Lo nunca encontrado

Katsushika Hokusai - Apócrifa Art Magazine
Img – Katsushika Hokusai

No se puede contar una historia sin imágenes.
Mario Levrero

Despertar, qué lindo es despertar.

Luego de una apacible noche de primavera. Retozar un buen rato entre las sábanas frescas, sobre la almohada mullida y blanca, con un suave aroma a café llegando desde la sala y unos levísimos rayos de sol hurgueteando entre la falda de las cortinas. Emerger poco a poco del mundo oscuro y siniestro de los sueños, tanto más oscuro y más siniestro porque se nutre de lo que llevamos dentro, ni más ni menos.

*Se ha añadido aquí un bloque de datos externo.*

(** * fcl: geometry utilities and rigid transforms

    A shallow embedding of [fcl/math/geometry.h] and of the classes
    [Quaternion3f] and [Transform3f] of [fcl/transform.h].

    The scalar type ([Scalar], [T], [FCL_REAL]) is read as the field of real
    numbers: every arithmetic operation of the source is the exact operation
    on [R], [std::sqrt] is [sqrt] and [std::abs] is [Rabs].  Rounding is not
    part of the model, so the equalities below are the exact laws the
    floating-point code approximates. *)

From Stdlib Require Import Reals Lra Psatz List String Bool.
Import ListNotations.

Open Scope R_scope.

(** ** Fixed-size vectors and matrices *)

(** Modelled from the spec: the 3-vector type ([Vector3<Scalar>] of
    [fcl/data_types.h], [Vec3f] of [fcl/vec_3f.h]) is an external primitive
    holding three scalars, with the standard arithmetic. *)
Record Vector3 : Type := mkVec { vx : R; vy : R; vz : R }.

Definition Vec3f : Type := Vector3.

(** Modelled from the spec: the 3x3 matrix type ([Matrix3<T>],
    [Matrix3f] of [fcl/matrix_3f.h]), nine scalars addressed as
    [m(row, column)]. *)
Record Matrix3 : Type := mkMat {
  m00 : R; m01 : R; m02 : R;
  m10 : R; m11 : R; m12 : R;
  m20 : R; m21 : R; m22 : R
}.

Definition Matrix3f : Type := Matrix3.

Module Vec.

Definition zero : Vector3 := mkVec 0 0 0.

Definition add (a b : Vector3) : Vector3 :=
  mkVec (vx a + vx b) (vy a + vy b) (vz a + vz b).

Definition sub (a b : Vector3) : Vector3 :=
  mkVec (vx a - vx b) (vy a - vy b) (vz a - vz b).

Definition neg (a : Vector3) : Vector3 :=
  mkVec (- vx a) (- vy a) (- vz a).

(** [v /= s] *)
Definition div (a : Vector3) (s : R) : Vector3 :=
  mkVec (vx a / s) (vy a / s) (vz a / s).

Definition dot (a b : Vector3) : R :=
  vx a * vx b + vy a * vy b + vz a * vz b.

Definition cross (a b : Vector3) : Vector3 :=
  mkVec (vy a * vz b - vz a * vy b)
        (vz a * vx b - vx a * vz b)
        (vx a * vy b - vy a * vx b).

Definition squaredNorm (a : Vector3) : R := dot a a.

Definition norm (a : Vector3) : R := sqrt (squaredNorm a).

(** [maxCoeff()] without an index argument: the largest coefficient. *)
Definition maxCoeff (a : Vector3) : R := Rmax (vx a) (Rmax (vy a) (vz a)).

(** [Vec3f::isZero()]: exact comparison of every component with zero. *)
Definition isZero (a : Vector3) : bool :=
  if Req_dec_T (vx a) 0 then
    if Req_dec_T (vy a) 0 then
      if Req_dec_T (vz a) 0 then true else false
    else false
  else false.

End Vec.

Module Mat.

Definition identity : Matrix3 := mkMat 1 0 0  0 1 0  0 0 1.

Definition transpose (a : Matrix3) : Matrix3 :=
  mkMat (m00 a) (m10 a) (m20 a)
        (m01 a) (m11 a) (m21 a)
        (m02 a) (m12 a) (m22 a).

Definition mul (a b : Matrix3) : Matrix3 :=
  mkMat (m00 a * m00 b + m01 a * m10 b + m02 a * m20 b)
        (m00 a * m01 b + m01 a * m11 b + m02 a * m21 b)
        (m00 a * m02 b + m01 a * m12 b + m02 a * m22 b)
        (m10 a * m00 b + m11 a * m10 b + m12 a * m20 b)
        (m10 a * m01 b + m11 a * m11 b + m12 a * m21 b)
        (m10 a * m02 b + m11 a * m12 b + m12 a * m22 b)
        (m20 a * m00 b + m21 a * m10 b + m22 a * m20 b)
        (m20 a * m01 b + m21 a * m11 b + m22 a * m21 b)
        (m20 a * m02 b + m21 a * m12 b + m22 a * m22 b).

Como les decía, qué linda imagen, cuánto disfrute ¿no? Ahora bien, ésta es la verdadera historia, la que pensaba contar desde el inicio, aunque no lo parezca: como si se tratara de una inexplicable continuación del sueño, desperté inmovilizado.

Porque en el sueño, claro, inmensos tentáculos se levantaban de ambos lados de la cama y me cruzaban el pecho, anudándose en mis piernas, rodeándome el cuello, apretándome los tobillos en un muy eficaz ejercicio de sujeción, hay que reconocerlo, y que me impedía casi todo movimiento. Y digo casi, porque si bien mi boca era también presa de uno de los asquerosos tentáculos, mis ojos tenían absoluta libertad. Con lo que podía observar todo lo que quisiera, pero de gritar, nada. De todos modos, no creo que haya servido de mucho. Este es un barrio pobre y ruidoso y todo el mundo grita y se oyen disparos a la madrugada y nadie hace gran cosa.

Pero volviendo al asunto, entenderán mi desesperación, mi congoja: podía distinguir entre las sombras del cuartucho, las botellas vacías, las familias enteras de cucarachas, las jeringas, el ropero con la parte superior podrida, las trampas para los roedores, en fin, lo de siempre. Lloré un buen rato, lloré como nunca antes. Lloré convulsivamente por todos los muertos y por todos los vivos que nunca se enterarán de su muerte. Lloré por los amigos viejos y los enemigos nuevos. Por todo lo perdido en esta miserable vida y sobre todo, por lo nunca encontrado.

Y entonces, sucedió que recordé al gran Levrero (sí, lo recordé en el sueño, así como lo oyen) de “Burdeos, 1972”:

“Yo ya estaba sintiendo que por fin estaba donde siempre había debido estar; que ése era mi lugar en el mundo, que yo pertenecía a ese lugar, que en ese momento, por fin, me había encontrado conmigo mismo”.

Y luego, la nada, la daga blanca del sueño, el silencio de la madrugada, de la calle vacía, de las sábanas retorcidas y el dolor de cabeza acariciando el fondo de los ojos.

Despertar, qué lindo es despertar, queridos lectores.